Wang souligne les mesures importantes prises récemment par Shopify, qui vont encore renforcer sa position dans le commerce en ligne.
En particulier, un accord avec le géant américain Walmart permettra aux petites entreprises Shopify d’apparaître sur la page d’achat en ligne de la chaîne.
L’objectif est d’amener 1200 vendeurs Shopify sur le site cette année.
« Si vous prenez nos magasins aux États-Unis et pensez un instant que ces magasins ne sont qu’un seul détaillant, nous sommes le plus grand détaillant en ligne après Amazon », déclare Harley Finkelstein, directeur des opérations de Shopify.
« La technologie a égalisé les chances, il n’est donc pas nécessaire d’avoir beaucoup d’argent pour construire une marque qui fait l’envie des géants hégémoniques. Et la bonne chose est que les consommateurs votent avec leur portefeuille et préfèrent acheter chez les commerçants locaux », poursuit-il.
« La pandémie a agi comme un accélérateur, les gens préférant acheter une tasse, un stylo ou autre chose directement à la personne qui l’a fait », explique M. Finkelstein.
Un concours en toile de fond
La tendance à acheter chez les locaux ne signifie pas que les gens ont tourné le dos à Amazon, qui a également connu un boom des ventes cette année.
Au cours du premier trimestre, les revenus de la société de Jeff Bezos ont augmenté de 26 % pour atteindre 75,4 milliards de dollars.
Shopify va confronter Amazon à la création de son propre entrepôt et de son réseau de livraison qui permet aux propriétaires de magasins d’acheminer rapidement leurs produits aux clients.
Pour renforcer cette démarche, Shopify a acheté l’année dernière 6 River Systems, une société qui fournit des logiciels et des robots pour les systèmes d’entreposage et de livraison.
La stratégie de stockage n’est pas une surprise pour certains analystes.
« Cette initiative est sans aucun doute une occasion directe de concurrencer Amazon », déclare Pinar Ozcan, professeur d’entrepreneuriat et d’innovation à l’université d’Oxford, au Royaume-Uni.
« Les avantages concurrentiels d’Amazon sont son large portefeuille de fournisseurs, avec lesquels Shopify peut déjà rivaliser, ainsi que son réseau de distribution fluide. Shopify n’a pas été à la hauteur de ce deuxième aspect.

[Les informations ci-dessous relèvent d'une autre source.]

Lemma write1_file_part v :
  0 <= fd -> fds no_tables !! fd = None -> part w s c 0 (now 0) v ->
  sf (write1_file (Ans fd 0 []) (Z.of_nat s) n c) (part w s c n no_tables) never v.
Proof.
  intros Hfd _ Hv. unfold write1_file. cbn [res]. rewrite nonneg_true by done.
  intros v1 HR z v2 a Hc. apply (part_stable 0 _ v v1 ltac:(lia) HR) in Hv. cbn [vcall] in Hc.
  destruct (with_fd_part 0 _ v1 Hv) as (b & _ & E).
  rewrite E, (proj2 (Z.ltb_ge _ _)) in Hc by lia. injection Hc as <- <-. cbn [o_ino o_flags].
  destruct (set_fd_part 0 _ (Z.of_nat s) _ Hv) as [G1 P1]. split; [done |]. cbn [res]. rewrite Z.eqb_refl, need_true.
  eapply safe_seq; [apply _ | apply (write_loop n 0 0); [done |]; by rewrite Nat.add_0_r |]. intros v3 Hv3.
  intros v4 HR4 z4 v5 a5 Hc5. apply (part_stable n _ _ v4 ltac:(lia) HR4) in Hv3. cbn [vcall] in Hc5.
  destruct (with_fd_part n _ v4 Hv3) as (b5 & _ & E5).
  rewrite E5 in Hc5. injection Hc5 as <- <-.
  assert (E6 : Tables (delete fd (fds (tab w v4))) (streams (tab w v4)) = no_tables).
  { destruct Hv3 as (_ & -> & _). cbn [opened fds streams no_tables]. by rewrite delete_insert_id. }
  rewrite E6. destruct (part_tables n _ no_tables v4 Hv3) as [G2 P2]. split; [done |]. cbn [res Z.eqb need].
  intros v6 HR6. by eapply part_stable.
Qed.
End opened_file.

En se concentrant sur la distribution, son modèle commercial se rapproche de celui d’Amazon, qui est connu pour son bon travail », ajoute-t-il.

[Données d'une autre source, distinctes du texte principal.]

(** * DevFlow AI agent core: a shallow embedding of [src/agent/graph.py]

    The development follows the Python module function by function:
    the response classifier, the natural-time resolver, the tool-call
    validator, the model node with its routing edge, the effort
    aggregator with its report, and the [run_agent] entry point.

    Conventions of the embedding.
    - A Python [str] is a [string] holding its UTF-8 bytes.  Substring
      tests on UTF-8 bytes agree with substring tests on code points.
      Case mapping, whitespace and digit classes are the ASCII ones; bytes
      above 127 are left alone by [lower] and are neither space nor digit.
    - A finite Python [float] is represented by the rational it denotes
      ([Q]); comparisons are then exact, as they are on doubles.  Sums and
      products are taken in [Q], so the rounding of float arithmetic is
      not represented.
    - Code that can raise returns an [outcome]; [try]/[except] is a match
      on it.
    - A [dict] with string keys is a [gmap string _].
    - [datetime.now()] is the argument [now] of the functions that read
      the clock; one turn of the agent works with one reading.
    - [int], [timedelta] and [datetime] have the limits of CPython 3.11:
      4300 digits in a decimal string, 999999999 days held in a C [int],
      and the years 1 to 9999. *)

From Stdlib Require Import ZArith QArith Qround Lia Lqa.
From stdpp Require Import base option list gmap strings.
From Stdlib Require Import Ascii String.

Local Open Scope string_scope.
Local Open Scope Z_scope.

(** ** Exceptions and the error monad *)

Inductive exn_kind :=
  | ValueError | TypeError | AttributeError | OverflowError | IndexError
  | KeyError | RuntimeError.

Record exn := PyExn { exn_class : exn_kind; exn_msg : string }.

Inductive outcome (A : Type) :=
  | Ok (a : A)
  | Raise (e : exn).
Arguments Ok {A} a.
Arguments Raise {A} e.

#[global] Instance result_ret : MRet outcome := fun A a => Ok a.

#[global] Instance result_bind : MBind outcome := fun A B k r =>
  match r with
  | Ok a => k a
  | Raise e => Raise e
  end.

Definition raises {A} (r : outcome A) : bool :=
  match r with Ok _ => false | Raise _ => true end.

(** ** Python strings *)

Module PyStr.

Definition is_upper (c : ascii) : bool :=
  let n := nat_of_ascii c in (65 <=? n)%nat && (n <=? 90)%nat.

Definition is_lower (c : ascii) : bool :=
  let n := nat_of_ascii c in (97 <=? n)%nat && (n <=? 122)%nat.

Definition is_digit (c : ascii) : bool :=
  let n := nat_of_ascii c in (48 <=? n)%nat && (n <=? 57)%nat.

(** [str.isspace] on the ASCII range: TAB..CR, FS..US and SPACE. *)
Definition is_space (c : ascii) : bool :=
  let n := nat_of_ascii c in
  ((9 <=? n)%nat && (n <=? 13)%nat) || ((28 <=? n)%nat && (n <=? 32)%nat).

Definition lower_char (c : ascii) : ascii :=
  if is_upper c then ascii_of_nat (nat_of_ascii c + 32) else c.

Definition upper_char (c : ascii) : ascii :=
  if is_lower c then ascii_of_nat (nat_of_ascii c - 32) else c.

Fixpoint lower (s : string) : string :=
  match s with
  | EmptyString => EmptyString
  | String c s' => String (lower_char c) (lower s')
  end.

Fixpoint upper (s : string) : string :=
  match s with
  | EmptyString => EmptyString
  | String c s' => String (upper_char c) (upper s')
  end.

Fixpoint lstrip (s : string) : string :=
  match s with
  | EmptyString => EmptyString
  | String c s' => if is_space c then lstrip s' else s
  end.

(** [rstrip] drops the trailing run of whitespace: a character is kept
    when something after it is kept or when it is not a space. *)
Fixpoint rstrip (s : string) : string :=
  match s with
  | EmptyString => EmptyString
  | String c s' =>
      match rstrip s' with
      | EmptyString => if is_space c then EmptyString else String c EmptyString
      | r => String c r
      end
  end.

Definition strip (s : string) : string := rstrip (lstrip s).

Fixpoint starts_with (p s : string) : bool :=
  match p, s with
  | EmptyString, _ => true
  | String _ _, EmptyString => false
  | String a p', String b s' => Ascii.eqb a b && starts_with p' s'
  end.

(** [contains p s] is Python's [p in s]. *)
Fixpoint contains (p s : string) : bool :=
  starts_with p s ||
  match s with
  | EmptyString => false
  | String _ s' => contains p s'
  end.

Fixpoint drop (n : nat) (s : string) : string :=
  match n, s with
  | O, _ => s
  | S _, EmptyString => EmptyString
  | S n', String _ s' => drop n' s'
  end.

(** The maximal prefix of characters satisfying [p], and the rest. *)
Fixpoint span (p : ascii -> bool) (s : string) : string * string :=
  match s with
  | EmptyString => (EmptyString, EmptyString)
  | String c s' =>
      if p c then let '(a, b) := span p s' in (String c a, b)
      else (EmptyString, s)
  end.

(** [s.split(sep)] for a one-character separator. *)
Fixpoint split_on (sep : ascii) (s : string) : list string :=
  match s with
  | EmptyString => [EmptyString]
  | String c s' =>
      if Ascii.eqb c sep then EmptyString :: split_on sep s'
      else match split_on sep s' with
           | [] => [String c EmptyString]
           | w :: ws => String c w :: ws
           end
  end.

(** [s.count(p)] for a non-empty [p]: non-overlapping occurrences, scanning
    left to right.
    The scan is structural on [s] with a skip counter for the characters
    of an occurrence already counted. *)
Fixpoint count_from (p : string) (skip : nat) (s : string) : nat :=
  match s with
  | EmptyString => O
  | String _ s' =>
      match skip with
      | S k => count_from p k s'
      | O => if starts_with p s
             then S (count_from p (String.length p - 1) s')
             else count_from p O s'
      end
  end.

Definition count (p s : string) : nat := count_from p O s.

(** [s.replace(a, b)] for one-character [a] and [b]. *)
Fixpoint replace_char (a b : ascii) (s : string) : string :=
  match s with
  | EmptyString => EmptyString
  | String c s' => String (if Ascii.eqb c a then b else c) (replace_char a b s')
  end.

Definition is_alpha (c : ascii) : bool := is_upper c || is_lower c.

(** [s.title()]: a letter is upper-cased after a non-letter and
    lower-cased after a letter. *)
Fixpoint title_from (prev_alpha : bool) (s : string) : string :=
  match s with
  | EmptyString => EmptyString
  | String c s' =>
      String (if prev_alpha then lower_char c else upper_char c)
             (title_from (is_alpha c) s')
  end.

Definition title (s : string) : string := title_from false s.

Definition digit_val (c : ascii) : Z := Z.of_nat (nat_of_ascii c) - 48.

(** [int(s)] for a string of decimal digits. *)
Fixpoint int_of_digits_acc (acc : Z) (s : string) : Z :=
  match s with
  | EmptyString => acc
  | String c s' => int_of_digits_acc (10 * acc + digit_val c) s'
  end.

Definition int_of_digits (s : string) : Z := int_of_digits_acc 0 s.

Definition digit_char (d : Z) : ascii := ascii_of_nat (Z.to_nat (48 + d)).

(** Decimal rendering of a non-negative integer, by fuel on the number of
    digits. *)
Fixpoint digits_fuel (fuel : nat) (n : Z) (acc : string) : string :=
  match fuel with
  | O => acc
  | S f =>
      let acc' := String (digit_char (n mod 10)) acc in
      if n <? 10 then acc' else digits_fuel f (n / 10) acc'
  end.

Definition str_of_nonneg (n : Z) : string :=
  digits_fuel (S (Z.to_nat (Z.log2 n))) n EmptyString.

Definition str_of_int (n : Z) : string :=
  if n <? 0 then String "-" (str_of_nonneg (- n)) else str_of_nonneg n.

(** [f"{n:0{w}d}"] for non-negative [n]. *)
Fixpoint zeros (k : nat) : string :=
  match k with O => EmptyString | S k' => String "0" (zeros k') end.

Definition pad0 (w : nat) (n : Z) : string :=
  let s := str_of_nonneg n in zeros (w - String.length s) ++ s.

End PyStr.

(** ** Python values

    The values a tool-call argument can take once the model's JSON reply
    has been decoded. *)

Inductive pyfloat :=
  | FFin (q : Q)
  | FInf (negative : bool)
  | FNan.

#[local] Set Warnings "-register-all".

Inductive pyval :=
  | VNone
  | VBool (b : bool)
  | VInt (z : Z)
  | VFloat (f : pyfloat)
  | VStr (s : string)
  | VList (l : list pyval)
  | VDict (d : list (string * pyval)).

(** Truth value of an object, as [not x] and [if x] use it. *)
Definition truthy (v : pyval) : bool :=
  match v with
  | VNone => false
  | VBool b => b
  | VInt z => negb (z =? 0)
  | VFloat (FFin q) => negb (Qeq_bool q 0)
  | VFloat _ => true
  | VStr s => negb (String.eqb s "")
  | VList l => match l with [] => false | _ => true end
  | VDict d => match d with [] => false | _ => true end
  end.

(** [x < y] and [x > y] on floats: every comparison with NaN is false. *)
Definition flt (x y : pyfloat) : bool :=
  match x, y with
  | FNan, _ | _, FNan => false
  | FFin a, FFin b => negb (Qle_bool b a)
  | FFin _, FInf neg => negb neg
  | FInf neg, FFin _ => neg
  | FInf n1, FInf n2 => n1 && negb n2
  end.

Definition fgt (x y : pyfloat) : bool := flt y x.

(** ** Action records and the response classifier *)

(** One entry of [state["tool_calls"]]: the dict built in [call_model]. *)
Record ActionRecord := {
  tool : string;
  args : gmap string pyval;
  status : string;
  error : option string
}.

Definition error_patterns : list string :=
  [ "error"; "failed"; "could not"; "couldn't"; "unable to";
    "not found"; "invalid"; "incorrect"; "❌"; "cannot";
    "exception"; "crashed"; "broken" ].

Definition warning_patterns : list string :=
  [ "blocked"; "overdue"; "high priority"; "urgent"; "pending";
    "attention"; "⚠️"; "limited"; "quota"; "exceeded";
    "missing"; "incomplete" ].

Definition success_patterns : list string :=
  [ "created"; "scheduled"; "completed"; "updated"; "deleted";
    "✅"; "successfully"; "done"; "finished"; "saved";
    "confirmed"; "added" ].

(** [any(pattern in text for pattern in patterns)] *)
Definition any_in (patterns : list string) (text : string) : bool :=
  existsb (fun pattern => PyStr.contains pattern text) patterns.

(** [sum(1 for pattern in patterns if pattern in text)] *)
Definition count_in (patterns : list string) (text : string) : nat :=
  List.length (List.filter (fun pattern => PyStr.contains pattern text) patterns).

Definition nonempty {A} (l : list A) : bool :=
  match l with [] => false | _ => true end.

Definition with_status (s : string) (tool_calls : list ActionRecord) : list ActionRecord :=
  List.filter (fun tc => String.eqb (status tc) s) tool_calls.

Definition classify_output (response : string) (tool_calls : list ActionRecord) : string :=
  let response_lower := PyStr.lower response in
  if any_in error_patterns response_lower then "error"
  else if nonempty tool_calls && nonempty (with_status "invalid" tool_calls) then "error"
  else if any_in warning_patterns response_lower
          && (2 <=? count_in warning_patterns response_lower)%nat then "warning"
  else if any_in success_patterns response_lower then "success"
  else if nonempty tool_calls && nonempty (with_status "valid" tool_calls) then "success"
  else "info".

(** The cascade as the specification words it: an ordered list of rules,
    the first one that matches decides, and "info" when none does. *)
Definition rule := (bool * string)%type.

Fixpoint first_match (rules : list rule) (default : string) : string :=
  match rules with
  | [] => default
  | (matches, tag) :: rest => if matches then tag else first_match rest default
  end.

Definition distinct_matches (keywords : list string) (text : string) : nat :=
  List.length (List.filter (fun k => PyStr.contains k text) (remove_dups keywords)).

Definition classifier_cascade (response : string) (records : list ActionRecord) : string :=
  let text := PyStr.lower response in
  first_match
    [ (any_in error_patterns text, "error");
      (existsb (fun r => String.eqb (status r) "invalid") records, "error");
      ((2 <=? distinct_matches warning_patterns text)%nat, "warning");
      (any_in success_patterns text, "success");
      (existsb (fun r => String.eqb (status r) "valid") records, "success") ]
    "info".

(** ** Naive datetimes

    [datetime] values as the standard library keeps them: a proleptic
    Gregorian day number ([toordinal()], day 1 is 0001-01-01) and the
    time-of-day fields. *)

Module Datetime.

Record datetime := {
  ordinal : Z;
  hour : Z;
  minute : Z;
  second : Z;
  microsecond : Z
}.

Definition MAXORDINAL : Z := 3652059.

Definition valid (dt : datetime) : Prop :=
  1 <= ordinal dt <= MAXORDINAL /\ 0 <= hour dt < 24 /\ 0 <= minute dt < 60
  /\ 0 <= second dt < 60 /\ 0 <= microsecond dt < 1000000.

Definition in_range (lo hi x : Z) : bool := (lo <=? x) && (x <=? hi).

(** [dt.replace(hour=h, minute=m, second=0, microsecond=0)] *)
Definition replace_time (dt : datetime) (h m : Z) : outcome datetime :=
  if negb (in_range 0 23 h) then Raise (PyExn ValueError "hour must be in 0..23")
  else if negb (in_range 0 59 m) then Raise (PyExn ValueError "minute must be in 0..59")
  else Ok {| ordinal := ordinal dt; hour := h; minute := m; second := 0; microsecond := 0 |}.

(** [dt + timedelta(seconds=secs)]; [OverflowError] when the day leaves
    the supported range. *)
Definition add_seconds (dt : datetime) (secs : Z) : outcome datetime :=
  let total := hour dt * 3600 + minute dt * 60 + second dt + secs in
  let day := ordinal dt + total / 86400 in
  let rest := total mod 86400 in
  if in_range 1 MAXORDINAL day
  then Ok {| ordinal := day; hour := rest / 3600; minute := (rest mod 3600) / 60;
             second := rest mod 60; microsecond := microsecond dt |}
  else Raise (PyExn OverflowError "date value out of range").

(** [timedelta(hours=h)] and [timedelta(minutes=m)], as the length in
    seconds: CPython keeps the days of a [timedelta] in a C [int] and
    refuses more than 999999999 of them. *)
Definition MAX_DELTA_DAYS : Z := 999999999.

Toutefois, il y aura toujours une différence entre les deux sociétés.
Shopify ne concurrencera probablement jamais les produits de tous les jours sans marque, d’autant plus qu’Amazon possède sa propre gamme de produits tels que les piles, les ampoules électriques, les casseroles et les poêles.
Ce qui importe le plus pour des détaillants comme Ian Warren, directeur général de Philip Warren Butchers au Royaume-Uni, c’est que son entreprise dispose d’un nouveau débouché pour ses produits.
En tant que fournisseur de viande à plus de 150 restaurants britanniques, l’activité de Warren a été affectée lorsque la quarantaine a commencé, ce qui l’a conduit à lancer un magasin Shopify dédié à la vente directe de ses produits aux consommateurs.
Il estime que sa boutique a attiré environ 1 000 nouveaux clients qui ne fréquentaient pas ses points de vente traditionnels.
« Je n’avais pas vraiment pensé à construire ce genre de site web avant », dit-il.
« Mais nous avions besoin de quelque chose qui s’adresserait à une population différente de celle de nos acheteurs habituels de viande dans les restaurants ».